Des capteurs vivants en action

Le système de BioDiMoBot combine de manière innovante des capteurs avancés avec des technologies optiques et de détection. Des organismes aquatiques vivants sont intégrés en tant que capteurs biohybrides. «Les capteurs biohybrides combinent la sensibilité des organismes vivants et la robustesse des systèmes électroniques», explique Wiktoria Teresa Rajewicz. «Couplés à des unités de lecture optiques et électroniques, ils nous permettent d’enregistrer automatiquement leurs réponses comportementales et physiologiques à de multiples facteurs de stress environnementaux et de les transmettre en temps réel sous forme de données numériques.» Un exemple est le module Daphnia, qui associe une petite cage hébergeant des daphnies, communément appelées puces d’eau, avec un cœur électronique contenant une caméra et un ordinateur monocarte. Lorsque l’eau s’écoule dans la cage, le système enregistre le comportement de nage des animaux et l’analyse automatiquement. Les changements dans leurs schémas de déplacement fournissent des informations sur les effets combinés et la biodisponibilité des substances dans l’environnement, ce qui donne une idée directe de la qualité de l’eau. Les flux de données du système peuvent révéler des signaux d’alerte précoce du stress de l’écosystème et des tendances écologiques à long terme. «Ce type de données permet d’évaluer l’impact du changement climatique, d’éclairer les stratégies de gestion adaptative et d’orienter les mesures d’atténuation et de conservation», ajoute Wiktoria Teresa Rajewicz.

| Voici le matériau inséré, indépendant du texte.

(** C2 at the cloud backend: a recursive removal is handed to s3fs as it
    is, on every medium and for every path, however short; for the
    one-character path ["b"] the object stored in bucket [b] of the
    reference medium is gone afterwards. *)
Theorem s3_rm_recursive_short_path_unguarded :
  (forall (E : Type) (medium : handler E) (w : World E) (path : string),
      calls (exec medium (S3ObjectStore.rm path true) w) = [Event (s3fs_rm path true)])
  /\ res (exec Medium.medium (S3ObjectStore.rm "b" true) (imported one_object)) = inr tt
  /\ Medium.objects one_object !! "b/data" = Some [Byte.x2a]
  /\ Medium.objects (ext (final (exec Medium.medium (S3ObjectStore.rm "b" true)
                                      (imported one_object)))) !! "b/data" = None.
Proof.
  split.
  - intros E medium w path. apply exec_perform_calls. exact I.
  - repeat split; vm_compute; reflexivity.
Qed.

(** ** Sorting *)

Lemma insert_sorted_perm (x : string) (l : list string) :
  Permutation (x :: l) (insert_sorted x l).
Proof.
  induction l as [|y l IH]; simpl; [reflexivity|].
  destruct (String.leb x y); [reflexivity|].
  rewrite Permutation_swap. constructor. exact IH.
Qed.

Lemma sorted_perm (l : list string) : Permutation l (sorted l).
Proof.
  induction l as [|x l IH]; simpl; [reflexivity|].
  rewrite <- insert_sorted_perm. constructor. exact IH.
Qed.

Lemma insert_sorted_ascending (x : string) (l : list string) :
  Sorted String.le l -> Sorted String.le (insert_sorted x l).
Proof.
  induction 1 as [|y l Hl IH Hhd]; simpl; [repeat constructor|].
  destruct (String.leb x y) eqn:Hxy.
  - constructor; [constructor; assumption|]. constructor.
    unfold String.le. rewrite Hxy. exact I.
  - constructor; [exact IH|].
    assert (Hyx : String.le y x).
    { unfold String.le. destruct (String.leb_total x y) as [H|H]; [congruence|].
      rewrite H. exact I. }
    destruct l as [|z l]; simpl; [constructor; exact Hyx|].
    destruct (String.leb x z); constructor; [exact Hyx|].
    inversion Hhd; assumption.
Qed.
(** * Multi-atlas cardiac segmentation service: crop geometry, atlas store,
      registration stages and output compositing.

    Shallow embedding of [segmentation/cardiac/service.py].  Python integers
    are unbounded and become [Z]; dictionaries keyed by strings become
    [gmap string _]; exceptions become the [Raise] branch of [result]; the
    files written through [sitk.WriteImage] live in an explicit store that is
    threaded through the service.  Calls to [logger] are not modelled. *)

From Stdlib Require Import ZArith QArith Lia List Ascii String.
From stdpp Require Import base option list gmap strings.

Local Open Scope string_scope.
Local Open Scope Z_scope.

(** * Part I: the program *)

(** ** Exceptions and the service monad *)

Inductive Exception : Type :=
| KeyError (key : string)
| TypeError (what : string)
| RuntimeError (who : string).

Inductive result (A : Type) : Type :=
| Ok (a : A)
| Raise (e : Exception).
Arguments Ok {A} a.
Arguments Raise {A} e.

Definition result_bind {A B} (r : result A) (k : A -> result B) : result B :=
  match r with
  | Ok a => k a
  | Raise e => Raise e
  end.

Definition is_Ok {A} (r : result A) : bool :=
  match r with
  | Ok _ => true
  | Raise _ => false
  end.
(** * FilmleAPI: the request handlers of the three server revisions

    The repository holds three revisions of one Express server:
    - [src/unnamed/part_000]: [GET /mystery_movie], reading the [movie] column;
    - [src/server.js]: [GET /mystery_movie] with the table-casing retry, the
      full-table scan and the four candidate movie-id columns;
    - [src/unnamed/part_001]: [fetchMovieDetails] and the three [/api] routes.

    The handlers are embedded as functions in a small effect monad: the
    database, the metadata service, the clock and the order in which two
    concurrent requests settle are fields of an environment, every outbound
    call is appended to a trace, and a JavaScript exception is a result of its
    own, so that [try]/[catch] is a function of the monad. *)

From Stdlib Require Import ZArith List String Ascii Bool Lia DecimalString.
Import ListNotations.
Open Scope string_scope.
Open Scope Z_scope.

(** ** JavaScript values *)

Module JS.

(** A value as [JSON.parse] produces it, and [undefined].  A number is an
    integer here: the handlers only test numbers for zero, print them into a
    URL and hand them to [Date]; numbers with a fraction have no value here,
    and an integer stands for a JavaScript number only while it is a safe
    integer, of absolute value below 2^53.  A string is its UTF-8 bytes.  The
    property list of an object is kept in the order [Object.keys] reports. *)
#[warnings="-register-all"]
Inductive value : Type :=
| VUndefined
| VNull
| VBool (b : bool)
| VNum (n : Z)
| VStr (s : string)
| VArr (items : list value)
| VObj (props : list (string * value)).

Definition object := list (string * value).

(** [!!v] *)
Definition truthy (v : value) : bool :=
  match v with
  | VUndefined | VNull => false
  | VBool b => b
  | VNum n => negb (n =? 0)
  | VStr s => negb (s =? "")%string
  | VArr _ | VObj _ => true
  end.

(** [a || b] *)
Definition or_else (a b : value) : value := if truthy a then a else b.

(** [o.k] on an object: the own property when there is one, else [undefined]. *)
Fixpoint lookup (o : object) (k : string) : value :=
  match o with
  | [] => VUndefined
  | (k', v) :: o' => if (k' =? k)%string then v else lookup o' k
  end.

(** [k in o] for own properties. *)
Fixpoint has_key (o : object) (k : string) : bool :=
  match o with
  | [] => false
  | (k', _) :: o' => (k' =? k)%string || has_key o' k
  end.

(** [Object.keys(o)] *)
Definition keys (o : object) : list string := map fst o.

(** [v.k] on any value: [None] is the [TypeError] raised on [null] and
    [undefined].  No property name read by the handlers is an array index or a
    method of a primitive, so outside objects only [length] is answered. *)
Definition get (v : value) (k : string) : option value :=
  match v with
  | VUndefined | VNull => None
  | VObj o => Some (lookup o k)
  | VArr l => Some (if (k =? "length")%string then VNum (Z.of_nat (List.length l)) else VUndefined)
  | VStr s => Some (if (k =? "length")%string then VNum (Z.of_nat (String.length s)) else VUndefined)
  | VBool _ | VNum _ => Some VUndefined
  end.

(** [v?.k] *)
Definition get_opt (v : value) (k : string) : value :=
  match get v k with
  | Some x => x
  | None => VUndefined
  end.

(** [o[k] = v] in an object literal: an existing key keeps its place, a new
    one goes last (none of the keys written by the handlers is an index). *)
Fixpoint set (o : object) (k : string) (v : value) : object :=
  match o with
  | [] => [(k, v)]
  | (k', v') :: o' => if (k' =? k)%string then (k', v) :: o' else (k', v') :: set o' k v
  end.

Definition string_of_nat (n : nat) : string := NilZero.string_of_uint (Nat.to_uint n).

Fixpoint indexed {A : Type} (f : A -> value) (i : nat) (l : list A) : object :=
  match l with
  | [] => []
  | x :: l' => (string_of_nat i, f x) :: indexed f (S i) l'
  end.

(** [{...v}]: the own enumerable properties of [v].  For a string these are
    its characters, one per byte here: as in JavaScript for an ASCII string. *)
Definition spread (v : value) : object :=
  match v with
  | VObj o => o
  | VArr l => indexed (fun x => x) 0 l
  | VStr s => indexed (fun c => VStr (String c EmptyString)) 0 (list_ascii_of_string s)
  | VUndefined | VNull | VBool _ | VNum _ => []
  end.

Fixpoint join (sep : string) (l : list string) : string :=
  match l with
  | [] => ""
  | [s] => s
  | s :: l' => s ++ sep ++ join sep l'
  end.

(** [`${v}`]: the string a template literal prints for [v].  A number is
    printed with all its digits, which is what JavaScript prints for a safe
    integer; beyond 2^53 JavaScript prints the shortest form of the double. *)
Fixpoint ToString (v : value) : string :=
  match v with
  | VUndefined => "undefined"
  | VNull => "null"
  | VBool true => "true"
  | VBool false => "false"
  | VNum n => NilZero.string_of_int (Z.to_int n)
  | VStr s => s
  | VArr l =>
      join "," (map (fun x => match x with
                              | VUndefined | VNull => ""
                              | _ => ToString x
                              end) l)
  | VObj _ => "[object Object]"
  end.

(** [s.includes(sub)] *)
Fixpoint includes (s sub : string) : bool :=
  if String.prefix sub s then true
  else match s with
       | EmptyString => false
       | String _ s' => includes s' sub
       end.

(** [s.split('T')[0]] *)
Fixpoint split_T_0 (s : string) : string :=
  match s with
  | EmptyString => EmptyString
  | String c s' => if Ascii.eqb c "T" then EmptyString else String c (split_T_0 s')
  end.

End JS.
Import JS.

(** ** [Date]: from a time value to [toISOString()] *)

Module JSDate.

Definition msPerDay : Z := 86400000.

(** [TimeClip]: a time value further than 8.64e15 ms from the epoch makes an
    Invalid Date. *)
Definition TimeClip (t : Z) : option Z :=
  if Z.abs t <=? 8640000000000000 then Some t else None.

(** Year, month and day of the proleptic Gregorian calendar for a day number
    counted from 1970-01-01 ([YearFromTime], [MonthFromTime], [DateFromTime]). *)
Definition civil_from_days (day : Z) : Z * Z * Z :=
  let z := day + 719468 in
  let era := z / 146097 in
  let doe := z - era * 146097 in
  let yoe := (doe - doe / 1460 + doe / 36524 - doe / 146096) / 365 in
  let doy := doe - (365 * yoe + yoe / 4 - yoe / 100) in
  let mp := (5 * doy + 2) / 153 in
  let d := doy - (153 * mp + 2) / 5 + 1 in
  let m := if mp <? 10 then mp + 3 else mp - 9 in
  let y := yoe + era * 400 + (if m <=? 2 then 1 else 0) in
  (y, m, d).

Definition digit (n : Z) : ascii :=
  match n with
  | 0 => "0" | 1 => "1" | 2 => "2" | 3 => "3" | 4 => "4"
  | 5 => "5" | 6 => "6" | 7 => "7" | 8 => "8" | _ => "9"
  end%char.

(** The last [width] decimal digits of [n], most significant first. *)
Fixpoint pad (width : nat) (n : Z) (acc : string) : string :=
  match width with
  | O => acc
  | S w => pad w (n / 10) (String (digit (n mod 10)) acc)
  end.

(** The year of the extended ISO format: four digits from 0 to 9999, a sign
    and six digits outside. *)
Definition iso_year (y : Z) : string :=
  if (0 <=? y) && (y <=? 9999) then pad 4 y ""
  else (if y <? 0 then "-" else "+") ++ pad 6 (Z.abs y) "".

(** [new Date(t).toISOString()] for a valid time value [t]. *)
Definition iso_of_time (t : Z) : string :=
  let day := t / msPerDay in
  let ms := t mod msPerDay in
  let '(y, m, d) := civil_from_days day in
  iso_year y ++ "-" ++ pad 2 m "" ++ "-" ++ pad 2 d ""
    ++ "T" ++ pad 2 (ms / 3600000) "" ++ ":" ++ pad 2 (ms / 60000 mod 60) ""
    ++ ":" ++ pad 2 (ms / 1000 mod 60) "" ++ "." ++ pad 3 (ms mod 1000) "" ++ "Z".

Arguments iso_of_time : simpl never.

(** [toISOString()]: [None] is the [RangeError] of an Invalid Date. *)
Definition toISOString (tv : option Z) : option string :=
  match tv with
  | Some t => Some (iso_of_time t)
  | None => None
  end.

Suivre l’évolution de l’environnement dans le temps

La compréhension des écosystèmes aquatiques nécessite une observation sur de longues périodes, car les pressions environnementales liées au changement climatique peuvent émerger lentement, n’apparaître que lors d’événements extrêmes ou résulter de plusieurs facteurs de stress se produisant simultanément. La surveillance fondée sur un échantillonnage à court terme ou occasionnel risque de ne pas tenir compte des tendances, des seuils ou des signaux d’alerte précoce de la dégradation des écosystèmes. Au lieu de mesurer des paramètres isolés, l’approche du projet, qui s’appuie sur des organismes vivants, reflète la manière dont les conditions environnementales sont vécues par la vie aquatique dans son ensemble. Ces organismes capturent les effets des facteurs physiques, chimiques et biologiques au fil du temps. Comme l’explique Wiktoria Teresa Rajewicz, «en favorisant une observation continue et en temps réel sans intervention humaine fréquente, les systèmes biohybrides autonomes de BioDiMoBot offrent une compréhension plus holistique et temporelle de la santé des écosystèmes et de la biodiversité aquatique». BioDiMoBot s’appuie sur les travaux antérieurs du projet Robocoenosis, en se concentrant sur la surveillance de la biodiversité et de la qualité de l’eau. Bien que le prototype complet soit actuellement en cours de développement, les composants clés du système ont déjà été partiellement validés. Les systèmes biohybrides du projet ont été testés à la fois dans des conditions de laboratoire contrôlées et dans des environnements d’eau douce réels, notamment le lac Millstätter(s’ouvre dans une nouvelle fenêtre), le lac de Neusiedl et des étangs locaux en Autriche, ainsi que des baies au Groenland. Des essais sur le terrain ont permis d’évaluer la stabilité du système, la qualité des données et les réactions des organismes dans des conditions de variabilité environnementale naturelle. Les résultats préliminaires sont encourageants et montrent que les systèmes de surveillance biohybrides peuvent fonctionner de manière fiable sur de longues périodes tout en enregistrant des réponses biologiquement significatives aux changements environnementaux. Ces résultats montrent comment les robots biohybrides pourraient compléter les méthodes de surveillance existantes, en contribuant à une évaluation mieux informée de la biodiversité et à la recherche sur le changement climatique.